Acceleration Hamiltonian Monte Carlo through neural symplectic transformations and action angle sampling
During the last phase of my PhD I worked together with Dr. Payel Das, Dr. Simon Hadfield and Dr. Yunpeng Li, on a project aimed at accelerating Hamiltonian Monte-Carlo. This project was quite a cross-disciplinary effort, as we had to combine ideas from (astro)physics together with computer science and probabilistic mathematics.
Hamiltonian Monte-Carlo is a Monte-Carlo sampling/inference technique which uses techniques from classical mechanics to guide the sampling through the posterior. This technique is efficient in high dimensions, and is generally faster than the standard Metropolis-Hastings in uncovering the posterior landscape.

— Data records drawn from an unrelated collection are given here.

(* ===== verification/UserService.v ===== *)
(** * user-service: repository and gRPC handlers

    [Module UserRepository] is [services/user-service/repository.go] and
    [Module UserServiceServer] is [services/user-service/server.go], function by
    function.  A Go result [( *T, error)] is a pair of options. *)
From S2P Require Import Prelude.
From S2P Require Import GoStrings.
From S2P Require Import GoFloat.
From S2P Require Import Proto.
From S2P Require Import GoRuntime.
From S2P Require Import External.
From S2P Require Import Grpc.
From S2P Require Import GrpcStubs.
Import userv1.

Module UserRepository.

Definition dbQueryTimeout : Z := 10 * Second.

(** The pool pointer of the repository; the lock starts unlocked. *)
Definition NewUserRepository (p : option pool) : go unit := gocall (StorePool p).

Definition getPool : go (option pool) :=
  gocall MuRLock ≫= λ _,
  with_defer (gocall MuRUnlock) (gocall LoadPool).

Definition SetPool (new : option pool) : go unit :=
  gocall MuLock ≫= λ _,
  with_defer (gocall MuUnlock)
    (old ← gocall LoadPool;
     gocall (StorePool new) ≫= λ _,
     match old with
     | Some p => gocall (PoolClose p)
     | None => mret tt
     end).

(** The derived context; its cancel function is [ctx_cancel] of it. *)
Definition queryTimeout (c : ctx) : ctx := CtxWithTimeout c dbQueryTimeout.

Definition sql_insert_user : string :=
"INSERT INTO users (name, email) VALUES ($1, $2)
		 RETURNING id, created_at, updated_at".

Definition Create (c : ctx) (name email : string) : go (goret User) :=
  let qCtx := queryTimeout c in
  with_defer (ctx_cancel qCtx)
    (p ← getPool ≫= deref;
     r ← gocall (PoolQueryRow p qCtx sql_insert_user [AString name; AString email]
                   [KString; KTime; KTime]);
     match r with
     | Fail err => mret (None, Some (ErrWrap "create user" err))
     | Ok (id, (createdAt, (updatedAt, _))) =>
         mret (Some (mkUser id name email (Some (timestamppb_New createdAt))
                       (Some (timestamppb_New updatedAt))), None)
     end).

Definition sql_select_user : string :=
"SELECT name, email, created_at, updated_at FROM users WHERE id = $1".

Definition Get (c : ctx) (id : string) : go (goret User) :=
  let qCtx := queryTimeout c in
  with_defer (ctx_cancel qCtx)
    (p ← getPool ≫= deref;
     r ← gocall (PoolQueryRow p qCtx sql_select_user [AString id]
                   [KString; KString; KTime; KTime]);
     match r with
     | Fail err =>
         if str_eqb (Error err) "no rows in result set"
         then mret (None, None)
         else mret (None, Some (ErrWrap "get user" err))
     | Ok (name, (email, (createdAt, (updatedAt, _)))) =>
         mret (Some (mkUser id name email (Some (timestamppb_New createdAt))
                       (Some (timestamppb_New updatedAt))), None)
     end).

(** The SET clauses, arguments and next placeholder index [Update] builds. *)
Definition update_clauses (name email : string) (nameSet emailSet : bool) :
    string * list sqlarg * Z :=
  let '(setClauses, args, argIdx) := ("", [], 1%Z) in
  let '(setClauses, args, argIdx) :=
    if nameSet
    then (setClauses +:+ "name = $" +:+ fmt_d argIdx +:+ ", ",
          args ++ [AString name], (argIdx + 1)%Z)
    else (setClauses, args, argIdx) in
  if emailSet
  then (setClauses +:+ "email = $" +:+ fmt_d argIdx +:+ ", ",
        args ++ [AString email], (argIdx + 1)%Z)
  else (setClauses, args, argIdx).

Definition update_query (setClauses : string) (argIdx : Z) : string :=
"UPDATE users SET " +:+ setClauses +:+ " WHERE id = $" +:+ fmt_d argIdx +:+ "
		 RETURNING id, name, email, created_at, updated_at".

Definition Update (c : ctx) (id name email : string) (nameSet emailSet : bool) :
    go (goret User) :=
  let '(setClauses, args, argIdx) := update_clauses name email nameSet emailSet in
  if str_eqb setClauses "" then Get c id else
  let setClauses := setClauses +:+ "updated_at = NOW()" in
  let args := args ++ [AString id] in
  let query := update_query setClauses argIdx in
  let qCtx := queryTimeout c in
  with_defer (ctx_cancel qCtx)
    (p ← getPool ≫= deref;
     r ← gocall (PoolQueryRow p qCtx query args
                   [KString; KString; KString; KTime; KTime]);
     match r with
     | Fail err =>
         if str_eqb (Error err) "no rows in result set"
         then mret (None, None)
         else mret (None, Some (ErrWrap "update user" err))
     | Ok (outID, (outName, (outEmail, (createdAt, (updatedAt, _))))) =>
         mret (Some (mkUser outID outName outEmail (Some (timestamppb_New createdAt))
                       (Some (timestamppb_New updatedAt))), None)
     end).

Definition sql_delete_user : string := "DELETE FROM users WHERE id = $1".

Definition Delete (c : ctx) (id : string) : go (bool * option go_error) :=
  let qCtx := queryTimeout c in
  with_defer (ctx_cancel qCtx)
    (p ← getPool ≫= deref;
     r ← gocall (PoolExec p qCtx sql_delete_user [AString id]);
     match r with
     | Fail err => mret (false, Some (ErrWrap "delete user" err))
     | Ok affected => mret ((0 <? affected)%Z, None)
     end).

End UserRepository.

Module UserServiceServer.

(** [strings.Contains(err.Error(), "unique") || ... "duplicate"]. *)
Definition is_duplicate (err : go_error) : bool :=
  Contains (Error err) "unique" || Contains (Error err) "duplicate".

Definition invalid_email (email : string) : bool :=
  str_eqb email "" || negb (Contains email "@").

Definition CreateUser (c : ctx) (req : CreateUserRequest) : go (goret CreateUserResponse) :=
  let req := mkCreateUserRequest (TrimSpace (CreateUserRequest_Name req))
                                 (TrimSpace (CreateUserRequest_Email req)) in
  if str_eqb (CreateUserRequest_Name req) ""
  then mret (status_fail InvalidArgument "name is required") else
  if invalid_email (CreateUserRequest_Email req)
  then mret (status_fail InvalidArgument "valid email is required") else
  '(user, err) ← UserRepository.Create c (CreateUserRequest_Name req) (CreateUserRequest_Email req);
  match err with
  | Some err =>
      if is_duplicate err
      then mret (status_fail AlreadyExists "email already in use")
      else zap_log Error_ "failed to create user" [ZError err] ≫= λ _,
           mret (status_fail Internal "failed to create user")
  | None =>
      u ← deref user;
      zap_log Info_ "user created" [ZString "id" (User_Id u); ZString "email" (User_Email u)] ≫= λ _,
      mret (Some (mkCreateUserResponse user), None)
  end.

Definition GetUser (c : ctx) (req : GetUserRequest) : go (goret GetUserResponse) :=
  if str_eqb (GetUserRequest_Id req) ""
  then mret (status_fail InvalidArgument "id is required") else
  '(user, err) ← UserRepository.Get c (GetUserRequest_Id req);
  match err with
  | Some err =>
      zap_log Error_ "failed to get user" [ZString "id" (GetUserRequest_Id req); ZError err] ≫= λ _,
      mret (status_fail Internal "failed to get user")
  | None =>
      match user with
      | None => mret (status_fail NotFound "user not found")
      | Some _ => mret (Some (mkGetUserResponse user), None)
      end
  end.

(** The loop over [req.UpdateMask.Paths]: the fields to set, or the error that
    ends the handler. *)
Fixpoint mask_loop (user : option User) (paths : list string)
    (name email : string) (nameSet emailSet : bool) :
    gresult (string * string * bool * bool) :=
  match paths with
  | [] => Ok (name, email, nameSet, emailSet)
  | path :: paths' =>
      if str_eqb path "name" then
        let name := TrimSpace (User_GetName user) in
        if str_eqb name ""
        then Fail (ErrStatus InvalidArgument "name cannot be empty")
        else mask_loop user paths' name email true emailSet
      else if str_eqb path "email" then
        let email := TrimSpace (User_GetEmail user) in
        if invalid_email email
        then Fail (ErrStatus InvalidArgument "valid email is required")
        else mask_loop user paths' name email nameSet true
      else Fail (ErrStatus InvalidArgument ("unknown field: " +:+ path))
  end.

Definition UpdateUser (c : ctx) (req : UpdateUserRequest) : go (goret UpdateUserResponse) :=
  if str_eqb (UpdateUserRequest_Id req) ""
  then mret (status_fail InvalidArgument "id is required") else
  match UpdateUserRequest_UpdateMask req with
  | None | Some (mkFieldMask []) =>
      mret (status_fail InvalidArgument "update_mask is required")
  | Some (mkFieldMask paths) =>
      match mask_loop (UpdateUserRequest_User req) paths "" "" false false with
      | Fail err => mret (None, Some err)
      | Ok (name, email, nameSet, emailSet) =>
          '(user, err) ←
            UserRepository.Update c (UpdateUserRequest_Id req) name email nameSet emailSet;
          match err with
          | Some err =>
              if is_duplicate err
              then mret (status_fail AlreadyExists "email already in use")
              else zap_log Error_ "failed to update user"
                     [ZString "id" (UpdateUserRequest_Id req); ZError err] ≫= λ _,
                   mret (status_fail Internal "failed to update user")
          | None =>
              match user with
              | None => mret (status_fail NotFound "user not found")
              | Some u =>
                  zap_log Info_ "user updated" [ZString "id" (User_Id u)] ≫= λ _,
                  mret (Some (mkUpdateUserResponse user), None)
              end
          end
      end
  end.

Definition DeleteUser (c : ctx) (req : DeleteUserRequest) : go (goret DeleteUserResponse) :=
  if str_eqb (DeleteUserRequest_Id req) ""
  then mret (status_fail InvalidArgument "id is required") else
  '(found, err) ← UserRepository.Delete c (DeleteUserRequest_Id req);
  match err with
  | Some err =>
      zap_log Error_ "failed to delete user"
        [ZString "id" (DeleteUserRequest_Id req); ZError err] ≫= λ _,
      mret (status_fail Internal "failed to delete user")
  | None =>
      if negb found
      then mret (status_fail NotFound "user not found")
      else zap_log Info_ "user deleted" [ZString "id" (DeleteUserRequest_Id req)] ≫= λ _,
           mret (Some (mkDeleteUserResponse "user deleted"), None)
  end.

(** The implementation of the generated interface. *)
Definition server : userv1_grpc.UserServiceServer :=
  userv1_grpc.mkUserServiceServer CreateUser GetUser UpdateUser DeleteUser.

End UserServiceServer.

The core idea of this project is to make use of several transformations. The first transformation is to map the target distribution (posterior) to a known, controlled, base distribution, and the second transformation is a transformation to action-angle space. Combining these two transformations enables a fast sampling of (complex) posterior shapes, but there is a price to pay. Learning the transformation between the target and the base distribution will require computation. In this study we include results looking at the trade-off between the map-building and the faster sampling, but the techniques to build these maps are in rapid development, and might get more efficient soon.
We are currently wrapping up the project and aim to publish the method and some use-case studies in an astrophysics journal. When the paper is submitted I will write down a more detailed version of the project here.
Recently we applied for a low-TRL early stage research and development scheme grant (https://www.ukri.org/opportunity/early-stage-research-and-development-scheme/) to be able to continue this research and the development and application of the AAHMC sampling.